Found it: You must first decompress the PDF:
Code:
mutool.exe clean -d -a original.pdf original.decompressed.pdf
This worked to replace the two string with empty strings:
Code:
# -*- coding: latin-1 -*-
from PyPDF2 import PdfFileReader, PdfFileWriter
from PyPDF2.pdf import ContentStream
from PyPDF2.generic import TextStringObject, NameObject
from PyPDF2.utils import b_
string1 = "Licence blah"
string2 = "blah blah blah"
# Load PDF for reading
source = PdfFileReader("original.decompressed.pdf")
output = PdfFileWriter()
# Iterating through each page
for page in range(source.getNumPages()):
# Current Page
print("Handling page ",page)
page = source.getPage(page)
content_object = page["/Contents"].getObject()

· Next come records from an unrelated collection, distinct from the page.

(** * exparser: a shallow embedding of Rational.py and Expression.py

    The Python program parses an arithmetic expression into nested
    [Expression] objects whose leaves are [Rational] objects, resolves
    operator precedence by consolidating triples of tokens, and evaluates
    the result.  Objects are mutable and shared by reference, so they live
    in an explicit store; exceptions are explicit outcomes.

    Numbers follow CPython: an [int] is unbounded, a [float] is an IEEE 754
    binary64 (the Standard Library's [spec_float]), and [/] is true division
    even between ints.  Loops and recursion of the source that are not
    structural take a bound on their steps; [parse_answers] and
    [consolidate_answers] show that the bounds given to the parser and to the
    consolidation are never exceeded, so that only [calculate] depends on
    its bound, the nesting depth it may descend.  The limits of the
    interpreter itself (recursion depth, memory) and text outside ASCII are
    not part of the model. *)

From Stdlib Require Import ZArith List Bool Ascii String Lia Arith.
From Stdlib Require Import Floats.SpecFloat.
Import ListNotations.

Local Open Scope string_scope.
Local Open Scope list_scope.
Local Open Scope Z_scope.
(** X25 (scd_smbus_master_add, scd_smbus_bus_add).  Adding a master
    whose id is not in the registry, when every allocation and every
    i2c_add_adapter succeeds: the master is reset, then the
    control/status register is read once more and block reads in
    hardware are enabled exactly when its version field is 2 or 3; the
    master goes to the end of the registry with its buses numbered
    0 .. bus_count - 1 in order, each with the adapter number the
    kernel gave and no override; the result is 0. *)
Theorem master_add_success (env : nat -> bus_env) (max_retries : Z)
    (ctx : scd_context) (addr id bus_count : Z) (w : world) :
  ~ In id (map m_id (smbus_master_list ctx)) ->
  (forall j, (j < Z.to_nat bus_count)%nat ->
     be_kzalloc (env j) = true /\ be_err (env j) = 0) ->
  let master :=
    ScdSmbusMaster id (2 <=? (cs_at w 1).[Cs.ver]) max_retries
      (map (fun j => ScdSmbus (Z.of_nat j) (be_nr (env j)) [])
           (seq 0 (Z.to_nat bus_count))) in
  scd_smbus_master_add true env max_retries ctx addr id bus_count w =
  (Returns 0 (ScdContext (res_size ctx) (initialized ctx)
                (smbus_master_list ctx ++ [master])),
   World (cs_in w) (resp_in w) (cs_n w + 2) (resp_n w) (data w)
     (trace w ++ reset_trace (cs_at w 0) ++ [EvReadCs (cs_at w 1)])).
Proof.
  intros Hfresh Henv master. unfold scd_smbus_master_add.
  destruct (existsb _ (smbus_master_list ctx)) eqn:E;
    [apply existsb_id in E; contradiction|].
  cbn [negb]. rewrite bus_add_loop_ok by (intros j Hj; apply Henv; lia).
  cbn [negb Z.eqb m_id m_max_retries m_bus_list m_br_supported app].
  unfold bind at 1. rewrite smbus_master_reset_run.
  unfold bind, smbus_master_read_cs, ret. cbn [cs_in resp_in cs_n resp_n data trace].
  assert (C : u32 (cs_in w (S (cs_n w))) = cs_at w 1).
  { unfold cs_at. do 2 f_equal. lia. }
  rewrite C. unfold master. rewrite <- app_assoc.
  do 2 f_equal. f_equal. lia.
Qed.

(** X26 (scd_smbus_master_add).  The function keeps the ids of the
    registered masters pairwise distinct on every path that does not go
    through fail_bus: an id that is registered is refused with -EEXIST
    before anything else is done; -EEXIST and the -ENOMEM of the master
    itself leave the registry as it was and the hardware untouched; and
    success appends a master whose id is new.  The only other outcome
    is fail_bus, reached with a nonzero error: there the hardware has
    been touched, by exactly one reset of the master, before list_del
    on the master that was never linked and [return err] (what list_del
    does to the lists is kernel code, which is not modelled). *)
Theorem master_add_ids_distinct (kz : bool) (env : nat -> bus_env)
    (max_retries : Z) (ctx : scd_context) (addr id bus_count : Z) (w : world) :
  NoDup (map m_id (smbus_master_list ctx)) ->
  let res := scd_smbus_master_add kz env max_retries ctx addr id bus_count w in
  (In id (map m_id (smbus_master_list ctx)) ->
   res = (Returns (- EEXIST) ctx, w)) /\
  match fst res with
  | Returns err ctx' =>
      NoDup (map m_id (smbus_master_list ctx')) /\
      (err <> 0 ->
       (err = - EEXIST \/ err = - ENOMEM) /\ ctx' = ctx /\ snd res = w)
  | UnlinksNewMaster err =>
      err <> 0 /\
      snd res = World (cs_in w) (resp_in w) (S (cs_n w)) (resp_n w) (data w)
                  (trace w ++ reset_trace (cs_at w 0))
  end.
Proof.
  intros Hnd res. subst res. unfold scd_smbus_master_add. split.
  - intros Hin. apply existsb_id in Hin. rewrite Hin. reflexivity.
  - destruct (existsb _ (smbus_master_list ctx)) eqn:E.
    { cbn. split; [exact Hnd|]. intros _. auto. }
    destruct kz; cbn [negb]; [|cbn; split; [exact Hnd|]; intros _; auto].
    pose proof (bus_add_loop_id env (Z.to_nat bus_count) 0
                  (ScdSmbusMaster id false max_retries [])) as Hid.
    destruct (bus_add_loop (Z.to_nat bus_count) 0 env _) as [e master].
    cbn [snd m_id] in Hid.
    destruct (Z.eqb_spec e 0) as [->|Hne]; cbn [negb].
    + unfold bind at 1. rewrite smbus_master_reset_run.
      unfold bind, smbus_master_read_cs, ret. cbn [fst snd smbus_master_list].
      split; [|intros Hc; contradiction].
      rewrite map_app. cbn [map m_id].
      apply NoDup_snoc; [exact Hnd|]. intros Hin. rewrite Hid in Hin.
      apply existsb_id in Hin. congruence.
    + unfold bind. rewrite smbus_master_reset_run. cbn [fst snd ret].
      split; [exact Hne|reflexivity].
Qed.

content = ContentStream(content_object, source)
# Iterating over all pdf elements on current page
for operands, operator in content.operations:
if operator == b_("Tj"):
print("Found")
text = operands[0]
if isinstance(text, TextStringObject) and (text.startswith(string1) or text.startswith(string2)):
print("Replace")
operands[0] = TextStringObject("")
page.__setitem__(NameObject("/Contents"), content)
output.addPage(page)
outputStream = open("output.decompressed.pdf", "wb")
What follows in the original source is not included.